With that being said, resampling is pretty much an open-ended complexity algorithm. There's no upper limit to accuracy. If you wanted 100% accuracy, you'd have infinite complexity. Usually, the high complexity settings of a resampler just represent a set of parameters that are well past the point of diminishing returns, but they're still not actually fully accurate. So you shouldn't worry about it much. If you chose the highest quality setting in both programs, the results should be indistinguishable from each other, even if they don't look the same when looking at the sample data.

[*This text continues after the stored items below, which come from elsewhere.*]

Lemma stream_decodes `{PyRuntime} (decode_error : pystr -> pystr) (ms : list JsonRpcMessage) :
  floats_printable -> Forall message_ok ms -> Forall loads_back ms ->
  wire_lines (concat (map encode ms)) = map encode ms /\ map (decode decode_error) (map encode ms) = map Ok ms.
Proof.
  intros Hf Hok Hl. induction ms as [|m ms IH]; [done|]. inv Hok. inv Hl. destruct IH as [IHl IHd]; [done..|].
  cbn [map concat]. unfold encode at 1. rewrite wire_lines_cons by (by apply dumps_printable). rewrite IHl, IHd.
  split; [done|]. f_equal. by apply decode_encode.
Qed.

(** messages written one after another to a stream are read back as the
    same messages in the same order: every message occupies exactly one line
    (line feeds inside its strings are escaped), and the strict decoder accepts
    what the encoder wrote. *)
Theorem wire_roundtrip `{PyRuntime} (decode_error : pystr -> pystr) (ms : list JsonRpcMessage) :
  floats_printable -> Forall message_ok ms -> Forall loads_back ms ->
  map (decode decode_error) (wire_lines (concat (map encode ms))) = map Ok ms.
Proof. intros Hf Hok Hl. destruct (stream_decodes decode_error ms) as [-> Hd]; done. Qed.

Definition sample_wire : list JsonRpcMessage :=
  [JsonRpcRequest (JInt 1) (u "tools/call") (JObj [(u "name", JStr (10%N :: u "x"))]);
   JsonRpcNotification (u "notifications/initialized") JNull;
   JsonRpcResponse (JInt 1) (JList []) None;
   JsonRpcResponse JNull JNull (Some [(u "code", JInt (-32700)); (u "message", JStr (u "bad"))])].

Definition sample_wire_runtime : PyRuntime :=
  decoding_runtime (map (fun m => (@json_dumps (decoding_runtime []) dumps_utf8 (JObj (to_dict m)), JObj (to_dict m))) sample_wire).

Lemma wire_roundtrip_witness :
  map (@decode sample_wire_runtime (fun _ => [])) (wire_lines (concat (map (@encode sample_wire_runtime) sample_wire)))
  = map Ok sample_wire.
Proof.
  apply (@wire_roundtrip sample_wire_runtime).
  - intros f. constructor.
  - repeat constructor; discriminate.
  - repeat constructor; vm_compute; reflexivity.
Defined.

Re: Resampling: SoX vs. ALAC

Reply #7
Thank you @Nikaki, I'm probably overthinking it. It's not like my hearing at 18 kHz is better than at -80 dB...
I just noticed that when I'm using SoX for resampling in JRiver MC23 there is no roll-off at all. I'm not sure which method is best. Aesthetically I'd say the early linear roll-off from ALAC looks most natural and leaves the least impression that 16/44,1 would be limiting.
headphone aficionado, tech fan, realist

Re: Resampling: SoX vs. ALAC

Reply #8
No visible roll-off may simply mean aliasing.
Is troll-adiposity coming from feederism?
With 24bit music you can listen to silence much louder!

Re: Resampling: SoX vs. ALAC

Reply #9
Instead of songs you can use the TestSignals.zip below to test resamplers.
http://src.infinitewave.ca/faq.html

Convert Swept_24.wav (as hi-res files are often 24-bit instead of 32 int/float) with different settings and attach the converted files here and we'll analyze them.


Re: Resampling: SoX vs. ALAC

Reply #11
Thanks a bunch for helping me clear this up!

I have also received a reply on the JRiver board:
Quote
It is a steep filter with a very late cutoff - and it might be best if the cutoff was reduced slightly - but it does roll-off rather than aliasing.